ワンカット撮影に「テイク23」「テイク28」

また、同じチャンネルに投稿されている撮影風景を収めた動画では、正真正銘のワンカット撮影であることがわかります。10人ほど出演者たちが、カメラの死角で素早く移動し、次のシーンを準備していく動きは圧巻です。しかも、どの回も「テイク23」「テイク28」など、相当な数の撮り直しの結果だということも驚きです。

どのようにしてこの「TVアニメっポイ映像」が生まれているのか、チャンネルを運営する「ポイヤツら」のメンバーに聞きました。
映像制作と地続きにある「舞台」
舞台全体を俯瞰したり、自分の好きな出演者を目で追ったりできるのが舞台演劇の良さですが、視覚的に人物やモノをクローズアップすることはできません。そこで「カメラを使うことで舞台でもそれができるのではないか」と考えたことがきっかけでした。
「パントマイムは原則として、言葉や小道具などを使わないので、お客さまの共感、いわゆる『あるある』で成り立つ表現だと思っています。同時に、『ストーリー』よりも『画作り』で勝負する表現でもあります。わかりやすい、ある意味説明的な動作の連続で、シーンを作っていくイメージですね」
一方で、アニメのオープニング映像はいわば「本編のダイジェスト」。登場人物の紹介、世界観設定、作品ジャンルをはじめ、観るだけでこれから本編で起こることをわかりやすく伝わってきます。
「その情報も、各作品のオリジナリティだけで構成されているのではなくて、逆に『どこかで見たことある』、『あの作品と同じだ』という視聴者の共感から成り立っている部分もあると思います」
こうした説明的な「画」と視聴者の「あるある」で補強されるという相性の良さから、「TVアニメのOP」をモチーフにしたといいますが、「もちろんメンバーそれぞれにアニメが好き、というのが最大の理由です」。
「こいつは何話で仲間になるよ」役者も設定深掘り
キャラクターについては、デザイン画や簡単な絵コンテは用意しているそうですが、細かな設定は与えていません。しかし、「役者がそれぞれに『こいつはこんな性格だ』とか『こいつは何話で仲間になるよ』とか、勝手に設定を深堀りしています(笑)」。

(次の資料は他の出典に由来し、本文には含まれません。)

(** [w || undefined], for a word that may be missing. *)
Definition word_or_undefined (ws : list jsstr) (i : nat) : option jsstr :=
  match ws !! i with Some w => if truthy w then Some w else None | None => None end.

(** [typeParam || 'other'] *)
Definition type_of (params : list jsstr) : jsstr :=
  match List.find (λ p, startsWith p "TYPE="%js) params with
  | Some p =>
      let t := toLowerCase (default [] (head (split "," (substring_from p 5)))) in
      if truthy t then t else "other"%js
  | None => "other"%js
  end.

(** [value.replace(/\\n/g, '\n').replace(/\\,/g, ',')] *)
Definition unescape_note (value : jsstr) : jsstr :=
  re_replace_all (rlit "\,"%js) (λ _, ","%js)
    (re_replace_all (rlit "\n"%js) (λ _, [newline]) value).

Definition new_entry (params : list jsstr) (value : jsstr) : Entry :=
  {| en_type := type_of params; en_value := value; en_isPrimary := None |}.

(** The switch on the property name. *)
Definition set_property (c : ContactRequest) (name : jsstr) (params : list jsstr) (value : jsstr) :
    ContactRequest :=
  let '(Build_ContactRequest pr fi mi la su ni co jo de em ph ad bi an we no lb) := c in
  let ws := split ";" value in
  if bool_decide (name = "N"%js) then
    Build_ContactRequest (word_or_undefined ws 3) (word_or_undefined ws 1) (word_or_undefined ws 2)
      (word_or_undefined ws 0) (word_or_undefined ws 4) ni co jo de em ph ad bi an we no lb
  else if bool_decide (name = "NICKNAME"%js) then
    Build_ContactRequest pr fi mi la su (Some value) co jo de em ph ad bi an we no lb
  else if bool_decide (name = "ORG"%js) then
    Build_ContactRequest pr fi mi la su ni (word_or_undefined ws 0) jo (word_or_undefined ws 1)
      em ph ad bi an we no lb
  else if bool_decide (name = "TITLE"%js) then
    Build_ContactRequest pr fi mi la su ni co (Some value) de em ph ad bi an we no lb
  else if bool_decide (name = "EMAIL"%js) then
    Build_ContactRequest pr fi mi la su ni co jo de (Some (default [] em ++ [new_entry params value]))
      ph ad bi an we no lb
  else if bool_decide (name = "TEL"%js) then
    Build_ContactRequest pr fi mi la su ni co jo de em
      (Some (default [] ph ++ [new_entry params value])) ad bi an we no lb
  else if bool_decide (name = "ADR"%js) then
    let a := {| pa_type := type_of params; street := word_or_undefined ws 2;
      city := word_or_undefined ws 3; state := word_or_undefined ws 4;
      postalCode := word_or_undefined ws 5; country := word_or_undefined ws 6;
      formatted := None; pa_isPrimary := None |} in
    Build_ContactRequest pr fi mi la su ni co jo de em ph (Some (default [] ad ++ [a])) bi an we no lb
  else if bool_decide (name = "BDAY"%js) then
    Build_ContactRequest pr fi mi la su ni co jo de em ph ad (parseVCardDate value) an we no lb
  else if bool_decide (name = "ANNIVERSARY"%js) then
    Build_ContactRequest pr fi mi la su ni co jo de em ph ad bi (parseVCardDate value) we no lb
  else if bool_decide (name = "URL"%js) then
    Build_ContactRequest pr fi mi la su ni co jo de em ph ad bi an (Some value) no lb
  else if bool_decide (name = "NOTE"%js) then
    Build_ContactRequest pr fi mi la su ni co jo de em ph ad bi an we (Some (unescape_note value)) lb
  else if bool_decide (name = "CATEGORIES"%js) then
    Build_ContactRequest pr fi mi la su ni co jo de em ph ad bi an we no
      (Some (map trim (split "," value)))
  else c.

(** A property line; one without a colon is skipped. *)
Definition parse_property (c : ContactRequest) (line : jsstr) : ContactRequest :=
  match indexOf line ":"%js with
  | None => c
  | Some colonIndex =>
      let parts := split ";" (take colonIndex line) in
      set_property c (toUpperCase (default [] (head parts))) (tail parts) (drop (S colonIndex) line)
  end.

コンテで想定した動きが実際にできるのかどうか、稽古の中で試し、発見しながら作り上げていく。かきもとさんは「短期間でつくる舞台のような感覚」と表現します。


立ち位置を緻密に把握して動く役者の大変さが目立ちますが、中でも一番大変なのはカメラマンだそうです。映像には写らなくとも、振り付けやカメラワークが決まっている「ほぼ役者」。また役者の動きや「画」を意識する監督も兼ねており、超重要な役割を一手に引き受け、常に頭がフル回転の状態なのだといいます。

ZOOMでも撮影「画面分割」が可能に

ウイルス禍によってメンバーが集まるのが難しい状況でも、作品づくりを続けたのは『継続して活動する』という目標があったとメンバーの月出ヒタチさんはいいます。
「年齢を重ねていくにつれ、活動を辞めてしまうケースが周囲でも多くなっている中、一定のペースでしっかり活動を継続していきたいなと思っています。なので、こういった時期でも活動を止めてしまいたくないという思いがありました」


シリーズ構成は「皆さまの心の中に…」
こうした反響について「もちろんどのコメントもありがたく拝見していますが、一番うれしいのは考察コメントですね」と月出さん。
「みなさんが思い思いにキャラクターの設定や、話の展開などを考察してくれているのですが、『そういう見方があったか!』とか『わかるわかる!そうだよね!』とかこちらも楽しんで読んでます」
「是非自由に、妄想して楽しんで欲しいですね。エンドクレジットに書いていますが、シリーズ構成は、『皆さまの心の中に…』としていますので(笑)」


「世の中の状況をみてですが、早く新作製作に取り掛かりたい」という「ポイヤツら」のみなさん。これからの作品も楽しみです。